CODE EXAMPLE 13-2 RMI Connector Example (Simple Security) Class Client.java
public class Client {
public static void main(String[] args) {
try {
HashMap env = new HashMap();
String[] credentials = new String[] { "username" , "password" };
env.put("jmx.remote.credentials", credentials);
JMXServiceURL url = new JMXServiceURL(
"service:jmx:rmi:///jndi/rmi://localhost:9999/server");
JMXConnector jmxc = JMXConnectorFactory.connect(url, env);
MBeanServerConnection mbsc = jmxc.getMBeanServerConnection();
String domains[] = mbsc.getDomains();
for (int i = 0; i < domains.length; i++) {
System.out.println("Domain[" + i + "] = " + domains[i]);
}
ObjectName mbeanName =
new ObjectName("MBeans:type=SimpleStandard");
mbsc.createMBean("SimpleStandard", mbeanName, null, null);
// Perform MBean operations
[...]
mbsc.removeNotificationListener(mbeanName, listener);
mbsc.unregisterMBean(mbeanName);
jmxc.close();
} catch (Exception e) {
e.printStackTrace();
}
}
}
The Client class shown in this code example populates an environment
map env with a set of credentials, namely the username and
password expected by the Server. These credentials are
then given to an instance of JMXConnector named jmxc when
the service URL of the connector stub and the environment map are passed to
JMXConnectorFactory.connect(). Through jmxc, the
Client connects to the MBean server started by Server,
and performs MBean operations.
When the connection is established, the credentials supplied in the environment map env are sent to the server. The server then calls the authenticate() method of the JMXAuthenticator interface, passing the client credentials as parameters. The authenticate() method authenticates the client and returns a subject that contains the set of principals upon which the access control checks will be performed.

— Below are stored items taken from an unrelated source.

(** ** The relation *)

Section relation.
Context {W : Type} `{!World W} `{!BondReader W} `{!BondMarket W}.
Local Abbreviation state := (cstate DataKey ty Event W).
Implicit Types (s t : state) (b : Book W).

Record implements s b : Prop := {
  im_admin : sget DataKey.Admin (inst s) = Some (bk_admin b);
  im_issuer : sget DataKey.BondIssuerAddress (inst s) = Some (bk_issuer b);
  im_world : world s = bk_world b;
  im_count : count_of s = Z.of_nat (length (bk_orders b));
  im_order i : order_of s i = order_at i b;
  im_quote q a : quote_of s q a = bk_quote b q a;
  im_nonce a : nonce_of s a = bk_nonce b a;
}.

Ltac book_views := unfold count_of, order_of, quote_of, nonce_of in *.

Lemma book_same s t b : inst t = inst s -> pers t = pers s -> world t = world s -> implements s b -> implements t b.
Proof. intros Hi Hp Hw []. split; book_views; rewrite ?Hi, ?Hp, ?Hw; auto. Qed.

Lemma book_world s t b w :
  implements s b -> inst t = inst s -> pers t = pers s -> world t = w -> implements t (set_world w b).
Proof. intros [] Hi Hp Hw. split; book_views; rewrite ?Hi, ?Hp, ?Hw; auto. Qed.

Lemma book_nonce s t b a k :
  implements s b -> inst t = inst s -> pers t = sset (DataKey.Nonce a) k (pers s) -> world t = world s ->
  k = bk_nonce b a + 1 -> implements t (spend_nonce a b).
Proof.
  intros [] Hi Hp Hw ->. split; book_views; simpl; rewrite ?Hi, ?Hp, ?Hw; intros; store_simp; auto.
  unfold next_nonce. store_case; [by rewrite decide_True|]. rewrite decide_False by congruence. auto.
Qed.
(** C35: a migration changes no read: every proposal, vote, nonce and the counter are
    the ones that were readable before, the configuration is untouched, every
    readable proposal with an id up to the legacy counter is in persistent storage
    afterwards, and migrating again copies nothing and changes nothing. *)
Theorem migration_preserves_reads a e s m s' :
  migrate_storage a e s = Ok m s' ->
  (forall k, k <> DataKey.StorageVersion ->
     stored s' k = stored s k /\ sget k (inst s') = sget k (inst s)) /\
  (forall c i, default 0 (sget DataKey.StorageVersion (inst s)) < STORAGE_VERSION_PERSISTENT ->
     sget DataKey.ProposalCount (inst s) = Some c -> 1 <= i <= c ->
     is_Some (proposal_of s i) -> sget (DataKey.Proposal i) (pers s') = proposal_of s i) /\
  forall a' e' m' s'', migrate_storage a' e' s' = Ok m' s'' -> m' = 0 /\ s'' = s'.
Proof.
  intros H. apply migrate_Ok in H as (_&_&[(Hv&->&->)|(Hv&s1&Hc&Heq&Hp)]).
  - split_and!; [done|intros; lia|].
    intros a' e' m' s'' H. apply migrate_Ok in H as (_&_&[(_&->&->)|(Hv'&_)]); [done|lia].
  - destruct (migrated_views _ _ _ Hc Heq) as [Hi Hst]. split_and!.
    + intros k Hk. split; auto.
    + intros c i _ Hct Hr Hs. pose proof (Hp c i Hct Hr Hs) as [q Hq].
      unfold proposal_of. rewrite <- (copied_stored _ _ _ _ Hc). subst s'. unfold stored. host_cbn. by rewrite Hq.
    + intros a' e' m' s'' H. apply migrate_Ok in H as (_&_&[(_&->&->)|(Hv'&_)]); [done|].
      subst s'. host_cbn. rewrite sget_sset_eq in Hv'. simpl in Hv'. unfold STORAGE_VERSION_PERSISTENT in Hv'. lia.
Qed.
End properties.

(** ** Calls that succeed *)

Section liveness.
Context {W : Type} `{!World W} {HV : HostVal} `{!Targets W}.
Local Abbreviation state := (cstate DataKey ty Event W).
Local Abbreviation reachable := (reach deployed exec).
Local Abbreviation GE := GovernanceError.GovernanceError.
Implicit Types (s : state) (e : Env) (p : Proposal Val).

Lemma gov_extend_total k e s : is_Some (sget k (pers s)) -> exists l, @extend_ttl W _ k e s = Ok tt (put_live l s).
Proof. apply (only_live_pextend (E := GE)). Qed.

Lemma write_entry_total k v e s : exists l, @write_entry W _ k v e s = Ok tt (put_live l (put_pers k v s)).
Proof.
  unfold write_entry. run.
  match goal with |- context [extend_ttl _ e ?t] => destruct (gov_extend_total k e t) as [l ->] end.
  - host_cbn. rewrite sget_sset_eq. eauto.
  - by exists l.
Qed.

Lemma write_nonce_total a n e s : exists s1, @write_nonce W _ a n e s = Ok tt s1.
Proof.
  unfold write_nonce. run.
  match goal with |- context [bind (extend_ttl ?k) _ e ?t] => destruct (gov_extend_total k e t) as [l Hl] end.
  { host_cbn. rewrite sget_sset_eq. eauto. }
  rewrite (bind_run _ _ _ _ _ _ Hl). run.
  match goal with |- context [extend_ttl ?k e ?t] => destruct (gov_extend_total k e t) as [l' Hl'] end.
  { host_cbn. rewrite sget_sset_eq. eauto. }
  rewrite Hl'. by eexists.
Qed.

Lemma read_fallback_total k e s : exists l, @read_fallback W _ k e s = Ok (stored s k) (put_live l s).
Proof.
  unfold read_fallback, stored. run. destruct (sget k (pers s)) as [v|] eqn:Hv.
  - destruct (gov_extend_total k e s) as [l Hl]; [by rewrite Hv|].
    rewrite (bind_run _ _ _ _ _ _ Hl). by exists l.
  - exists (live s). by destruct s.
Qed.

(** The address can sign its next call: its nonce is readable and not the last one. *)
Definition nonce_ready s (a : Address) : Prop :=
  (is_Some (stored s (DataKey.Nonce a)) \/ sget (DataKey.NonceInitialized a) (pers s) = None) /\
  in_range U64 (nonce_of s a + 1) = true.

Lemma gov_get_nonce_total a e s : nonce_ready s a -> exists s1, @get_nonce W _ a e s = Ok (nonce_of s a) s1.
Proof.
  intros [Hr _]. unfold get_nonce, nonce_of, stored in *. run.
  destruct (sget (DataKey.Nonce a) (pers s)) as [n|] eqn:Hn.
  { destruct (gov_extend_total (DataKey.Nonce a) e s) as [l Hl]; [by rewrite Hn|].
    rewrite (bind_run _ _ _ _ _ _ Hl). by eexists. }
  run. destruct (sget (DataKey.Nonce a) (inst s)) as [n|].
  { destruct (write_nonce_total a n e s) as [s1 Hs1]. rewrite (bind_run _ _ _ _ _ _ Hs1). by eexists. }
  destruct Hr as [[? [=]]|Hm]. unfold has_nonce_marker. run. rewrite bool_decide_eq_false_2 by (rewrite Hm; by intros []).
  run. by eexists.
Qed.

Lemma check_nonce_total a e s :
  nonce_ready s a -> exists s1, check_nonce a (nonce_of s a) e s = Ok tt s1 /\ nonce_used s a (nonce_of s a) s1.
Proof.
  intros Hr. enough (exists s1, check_nonce a (nonce_of s a) e s = Ok tt s1) as [s1 Hs1].
  { exists s1. split; [done|]. by apply check_nonce_used in Hs1. }
  destruct (gov_get_nonce_total a e s Hr) as [s1 Hs1]. destruct Hr as [_ Hr]. unfold check_nonce, set_nonce.
  rewrite (bind_run _ _ _ _ _ _ Hs1), Z.eqb_refl. simpl negb. run.
  rewrite (bind_run _ _ _ _ _ _ (arith_run _ _ _ _ Hr)).
  destruct (write_nonce_total a (nonce_of s a + 1) e s1) as [s2 Hs2]. rewrite (bind_run _ _ _ _ _ _ Hs2).
  by eexists.
Qed.

Lemma require_signer_total a e s : a ∈ signers_of s -> @require_signer W _ a e s = Ok tt s.
Proof.
  unfold require_signer, signers_of. intros Ha. run. destruct (sget DataKey.Signers (inst s)) as [l|].
  - run. simpl in Ha. unfold fail_if. by rewrite bool_decide_eq_true_2.
  - by apply elem_of_nil in Ha.
Qed.

Lemma open_ballot_total a i p e s :
  may_vote e s a i p -> nonce_ready s a ->
  exists s1 l, open_ballot a i (nonce_of s a) e s = Ok p (put_live l s1) /\ nonce_used s a (nonce_of s a) s1.
Proof.
  intros (Ha&Hin&Hp&Hst&Hex&Hno) Hr. unfold open_ballot. run.
  destruct (check_nonce_total a e s Hr) as (s1&Hs1&Hu). rewrite (bind_run _ _ _ _ _ _ Hs1).
  destruct (nonce_used_views _ _ _ _ Hu) as (Hpr&Hvo&_&_&Hsg&_).
  rewrite <- Hsg in Hin. pose proof (require_signer_total a e s1 Hin) as Hrs.
  rewrite (bind_run _ _ _ _ _ _ Hrs).
  unfold read_proposal, read_vote. destruct (read_fallback_total (DataKey.Proposal i) e s1) as [l Hl].
  rewrite (bind_run _ _ _ _ _ _ Hl). fold (proposal_of s1 i). rewrite Hpr, Hp. run.
  rewrite bool_decide_eq_false_2 by (rewrite Hst; tauto). run. unfold is_expired. run.
  rewrite (proj2 (Z.leb_gt _ _) Hex). run.
  destruct (read_fallback_total (DataKey.Vote i a) e (put_live l s1)) as [l' Hl'].
  rewrite (bind_run _ _ _ _ _ _ Hl'). fold (vote_of (put_live l s1) i a).
  change (vote_of (put_live l s1) i a) with (vote_of s1 i a). rewrite Hvo, Hno.
  rewrite bool_decide_eq_false_2 by (by intros []). run. by exists s1, l'.
Qed.

Lemma approve_total a i p e s :
  may_vote e s a i p -> nonce_ready s a -> in_range U32 (pr_approval_count p + 1) = true ->
  exists s', vote_approve a i (nonce_of s a) e s = Ok tt s'.
Proof.
  intros Hv Hr Hrange. unfold vote_approve. destruct (open_ballot_total a i p e s Hv Hr) as (s1&l&Hs1&_).
  rewrite (bind_run _ _ _ _ _ _ Hs1). unfold write_vote, write_proposal.
  match goal with |- context [bind (write_entry ?k ?v) _ e ?t] => destruct (write_entry_total k v e t) as [l1 Hl1] end.
  rewrite (bind_run _ _ _ _ _ _ Hl1). run. rewrite (bind_run _ _ _ _ _ _ (arith_run _ _ _ _ Hrange)). run.
  match goal with |- context [bind (write_entry ?k ?v) _ e ?t] => destruct (write_entry_total k v e t) as [l2 Hl2] end.
  rewrite (bind_run _ _ _ _ _ _ Hl2). by eexists.
Qed.

(** Using one address's nonce leaves the others ready. *)
Lemma nonce_ready_other s s' a b n s1 :
  nonce_used s a n s1 -> inst s' = inst s ->
  (forall k, (k = DataKey.Nonce b \/ k = DataKey.NonceInitialized b) -> sget k (pers s') = sget k (pers s1)) ->
  b <> a -> nonce_ready s b -> nonce_ready s' b /\ nonce_of s' b = nonce_of s b.
Proof.
  intros (_&_&_&Hp&_) Hi Hk Hne [Hr Hrange]. unfold nonce_ready, nonce_of, stored in *.
  rewrite Hi, !Hk by auto. rewrite !Hp by (unfold nonce_key; naive_solver). done.
Qed.

(** One approval that succeeds: what the ballots that follow need to know. *)
Lemma approve_step n a i p e s :
  inv n s -> may_vote e s a i p -> nonce_ready s a ->
  exists s', vote_approve a i (nonce_of s a) e s = Ok tt s' /\
    proposal_of s' i = Some (approved (threshold_of s) (timestamp e) (pr_approval_count p + 1) p) /\
    signers_of s' = signers_of s /\ threshold_of s' = threshold_of s /\ timelock_of s' = timelock_of s /\
    allowed_of s' = allowed_of s /\ world s' = world s /\
    forall b, b <> a -> vote_of s' i b = vote_of s i b /\
      (nonce_ready s b -> nonce_ready s' b /\ nonce_of s' b = nonce_of s b).
Proof.
  intros Hinv Hv Hr. pose proof Hv as (_&_&Hp&Hst&_).
  assert (Hrange : in_range U32 (pr_approval_count p + 1) = true).
  { destruct (inv_tally _ _ Hinv _ _ Hp) as (_&Ha&_&_&_&Hstat). rewrite Hst in Hstat.
    destruct Hinv as [_ [_ Ht%in_range_spec] _ _ _ _]. apply in_range_spec.
    pose proof (int_lo_hi U32). lia. }
  destruct (approve_total a i p e s Hv Hr Hrange) as [s' Hs']. exists s'. split; [done|].
  pose proof Hs' as (p'&k&s1&(_&_&Hp'&_)&Hu&Hk&Hi&Hw&Hpers)%approve_vote_Ok.
  rewrite Hp in Hp'. injection Hp' as <-. rewrite (Hk Hrange) in *.
  destruct (changed_voted s s1 s' a a _ i _ _ Hu Hi Hpers) as (Hsg&Hth&Htl&Hpr&Hvo&_).
  split_and!; try done.
  - rewrite Hpr. simpl. by rewrite decide_True.
  - unfold allowed_of. rewrite Hpers, !sget_sset_ne by done. by rewrite (nonce_used_get _ _ _ _ _ Hu).
  - intros b Hb. split.
    + rewrite Hvo. simpl. by rewrite decide_False by congruence.
    + intros Hrb. eapply nonce_ready_other; try done.
      intros k' Hk'. rewrite Hpers. rewrite !sget_sset_ne; [done|..]; destruct Hk' as [->| ->]; done.
Qed.

(** The ballots of a list of signers, each with its own next nonce. *)
Definition ballots e s (i : Z) (l : list Address) : list (Env * Call) :=
  map (fun a => (e, CApprove a i (nonce_of s a))) l.

(** Enough approvals queue a pending proposal. *)
Lemma approvals_queue l e i n s p :
  inv n s -> n + Z.of_nat (length l) < 2 ^ 64 ->
  proposal_of s i = Some p -> pr_status p = ProposalStatus.Pending -> timestamp e < pr_expires_at p ->
  NoDup l -> l <> [] -> pr_approval_count p + Z.of_nat (length l) = threshold_of s ->
  (forall a, a ∈ l -> is_authorized e a = true /\ a ∈ signers_of s /\ vote_of s i a = None /\ nonce_ready s a) ->
  let s' := run_calls exec (ballots e s i l) s in
  exists q, proposal_of s' i = Some q /\ pr_status q = ProposalStatus.Queued /\ same_terms p q /\
    pr_queued_at q = timestamp e /\ allowed_of s' = allowed_of s /\ world s' = world s.
Proof.
  revert n s p. induction l as [|a l IH]; intros n s p Hinv Hn Hp Hst Hex Hnd Hne Hcnt Hall; [done|].
  inversion_clear Hnd as [|? ? Hal Hnd']. destruct (Hall a ltac:(by left)) as (Ha&Hin&Hno&Hr).
  destruct (approve_step n a i p e s Hinv) as (s1&Hs1&Hp1&Hsg&Hth&Htl&Hal1&Hw&Hoth); [by split_and!|done|].
  cbv zeta. change (ballots e s i (a :: l)) with ((e, CApprove a i (nonce_of s a)) :: ballots e s i l).
  unfold run_calls. simpl fold_left. fold (run_calls exec (ballots e s i l)).
  simpl exec. rewrite Hs1. simpl commit.
  destruct (approved_fields (threshold_of s) (timestamp e) (pr_approval_count p + 1) p) as (_&F2&_&_&F5&_&F7).
  assert (Hterms := approved_terms (threshold_of s) (timestamp e) (pr_approval_count p + 1) p).
  destruct l as [|b l]; simpl in Hcnt.
  - eexists. split; [exact Hp1|]. rewrite F7. unfold approved. rewrite (proj2 (Z.leb_le _ _)) by lia.
    split_and!; try done.
  - assert (ballots e s i (b :: l) = ballots e s1 i (b :: l)) as ->.
    { apply map_ext_in. intros c Hc%list_elem_of_In. f_equal. f_equal.
      destruct (Hoth c) as [_ Hc2]; [by intros ->|]. symmetry. apply Hc2, Hall. by right. }
    assert (Hinv1 : inv (n + 1) s1).
    { eapply (gov_inv_exec n (CApprove a i (nonce_of s a))); [done| |exact Hs1]. simpl in Hn. lia. }
    edestruct (IH (n + 1) s1 (approved (threshold_of s) (timestamp e) (pr_approval_count p + 1) p) Hinv1) as (q&Hq&Hqs&Hqt&Hqa&Hqal&Hqw).
    + simpl in Hn |- *. lia.
    + exact Hp1.
    + rewrite F7, (proj2 (Z.leb_gt _ _)); [done|]. lia.
    + by rewrite F5.
    + done.
    + done.
    + rewrite F2, Hth. simpl. lia.
    + intros c Hc. destruct (Hoth c) as [Hc1 Hc2]; [by intros ->|].
      destruct (Hall c ltac:(by right)) as (?&?&?&Hrc). rewrite Hsg, Hc1. destruct (Hc2 Hrc). by split_and!.
    + exists q. split_and!; try done; [by etransitivity|by etransitivity; [exact Hqal|]|by etransitivity; [exact Hqw|]].
Qed.
(* ===== verification/OracleConsumer.v ===== *)
(** * OracleConsumer: providers, reports, challenges and slashing

    Model of [src/contracts/oracle-consumer/src/lib.rs].  The project registry is
    reached through the [ProjectSource] interface. *)

From S2P Require Import Prelude Host Shared Interfaces.

(** ** Storage and events *)

Definition CHALLENGE_WINDOW_SECONDS : Z := 259200.
Definition SLASH_PENALTY_PPM : Z := 100000.
Definition CHALLENGE_BOND : Z := 1000000.
Definition CHALLENGE_TIMEOUT_SECONDS : Z := 2592000.
Definition ADMIN_TRANSFER_TIMELOCK_SECONDS : Z := 172800.
Definition PERSISTENT_TTL_THRESHOLD : Z := 17280.
Definition PERSISTENT_TTL_EXTEND_TO : Z := 2073600.
Definition MAX_PERIOD_HISTORY : Z := 200.

Module DataKey.
Inductive DataKey :=
| Admin
| Provider (addr : Address)
| ProviderList
| Report (id : Z)
| ReportCount
| ProjectReports (project_id : Z)
| Challenge (report_id : Z)
| ReportVerifiers (report_id : Z)
| VerificationCount (report_id : Z)
| SignatureThreshold
| ChallengeWindow
| Nonce (addr : Address)
| ProviderReportCount (addr : Address)
| ProjectRegistry
| ProjectRegistryNonce
| ProviderChallenges (addr : Address)
| SlashHistory (addr : Address)
| LockedStake (addr : Address)
| ReportLock (report_id : Z)
| ChallengeBondBalance (addr : Address)
| ChallengeBondLock (addr : Address)
| ChallengeUpholdVotes (report_id : Z)
| ChallengeRejectVotes (report_id : Z)
| ProjectReportPeriods (project_id : Z)
| PendingAdmin.
End DataKey.
Abbreviation DataKey := DataKey.DataKey.

#[export] Instance DataKey_eq_dec : EqDecision DataKey.
Proof. solve_decision. Defined.

#[export] Instance DataKey_countable : Countable DataKey.
Proof.
  refine (inj_countable'
    (fun k => match k with
      | DataKey.Admin => (0%N, 0, Addr 0)
      | DataKey.Provider a => (1%N, 0, a)
      | DataKey.ProviderList => (2%N, 0, Addr 0)
      | DataKey.Report i => (3%N, i, Addr 0)
      | DataKey.ReportCount => (4%N, 0, Addr 0)
      | DataKey.ProjectReports p => (5%N, p, Addr 0)
      | DataKey.Challenge i => (6%N, i, Addr 0)
      | DataKey.ReportVerifiers i => (7%N, i, Addr 0)
      | DataKey.VerificationCount i => (8%N, i, Addr 0)
      | DataKey.SignatureThreshold => (9%N, 0, Addr 0)
      | DataKey.ChallengeWindow => (10%N, 0, Addr 0)
      | DataKey.Nonce a => (11%N, 0, a)
      | DataKey.ProviderReportCount a => (12%N, 0, a)
      | DataKey.ProjectRegistry => (13%N, 0, Addr 0)
      | DataKey.ProjectRegistryNonce => (14%N, 0, Addr 0)
      | DataKey.ProviderChallenges a => (15%N, 0, a)
      | DataKey.SlashHistory a => (16%N, 0, a)
      | DataKey.LockedStake a => (17%N, 0, a)
      | DataKey.ReportLock i => (18%N, i, Addr 0)
      | DataKey.ChallengeBondBalance a => (19%N, 0, a)
      | DataKey.ChallengeBondLock a => (20%N, 0, a)
      | DataKey.ChallengeUpholdVotes i => (21%N, i, Addr 0)
      | DataKey.ChallengeRejectVotes i => (22%N, i, Addr 0)
      | DataKey.ProjectReportPeriods p => (23%N, p, Addr 0)
      | DataKey.PendingAdmin => (24%N, 0, Addr 0)
      end)
    (fun x => match x with
      | (0%N, _, _) => DataKey.Admin
      | (1%N, _, a) => DataKey.Provider a
      | (2%N, _, _) => DataKey.ProviderList
      | (3%N, i, _) => DataKey.Report i
      | (4%N, _, _) => DataKey.ReportCount
      | (5%N, p, _) => DataKey.ProjectReports p
      | (6%N, i, _) => DataKey.Challenge i
      | (7%N, i, _) => DataKey.ReportVerifiers i
      | (8%N, i, _) => DataKey.VerificationCount i
      | (9%N, _, _) => DataKey.SignatureThreshold
      | (10%N, _, _) => DataKey.ChallengeWindow
      | (11%N, _, a) => DataKey.Nonce a
      | (12%N, _, a) => DataKey.ProviderReportCount a
      | (13%N, _, _) => DataKey.ProjectRegistry
      | (14%N, _, _) => DataKey.ProjectRegistryNonce
      | (15%N, _, a) => DataKey.ProviderChallenges a
      | (16%N, _, a) => DataKey.SlashHistory a
      | (17%N, _, a) => DataKey.LockedStake a
      | (18%N, i, _) => DataKey.ReportLock i
      | (19%N, _, a) => DataKey.ChallengeBondBalance a
      | (20%N, _, a) => DataKey.ChallengeBondLock a
      | (21%N, i, _) => DataKey.ChallengeUpholdVotes i
      | (22%N, i, _) => DataKey.ChallengeRejectVotes i
      | (23%N, p, _) => DataKey.ProjectReportPeriods p
      | _ => DataKey.PendingAdmin
      end) _).
  by intros [].
Defined.

Record PendingAdminChange := mkPendingAdminChange {
  pc_candidate : Address;
  pc_executable_at : Z;
}.

Record OracleProvider := mkOracleProvider {
  op_address : Address;
  op_methodology : Symbol;
  op_stake : Z;
  op_active : bool;
  op_registered_at : Z;
}.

Running the RMI Connector Example With Simple Security
To run the RMI connector example with simple security, perform the following steps:
-
Run the RMI connector example:
$ javac mbeans/SimpleStandard.java \ mbeans/SimpleStandardMBean.java \ server/Server.java \ client/Client.java \ client/ClientListener.java - Start an RMI registry on port 9999 of the local host.
$ export CLASSPATH=server ; rmiregistry 9999 & - Start the
Server.$ java -classpath server:mbeans \ -Djavax.net.ssl.keyStore=config/keystore \ -Djavax.net.ssl.keyStorePassword=password \ Server &You will see confirmation of the creation of the MBean server and of the RMI connector.
- Start the
Client.$java -classpath client:server:mbeans \ -Djavax.net.ssl.trustStore=config/truststore \ -Djavax.net.ssl.trustStorePassword=trustword \ ClientYou will see confirmation of the creation of the connector client, the various MBean operations followed by the closure of the connection.
As you can see, all the above appears to proceed in exactly the same manner as the basic RMI connector example described in JMX Connectors. However, if you were to open password.properties and change the password, you would see a java.lang.SecurityException when you launched the Client, and the connection would fail.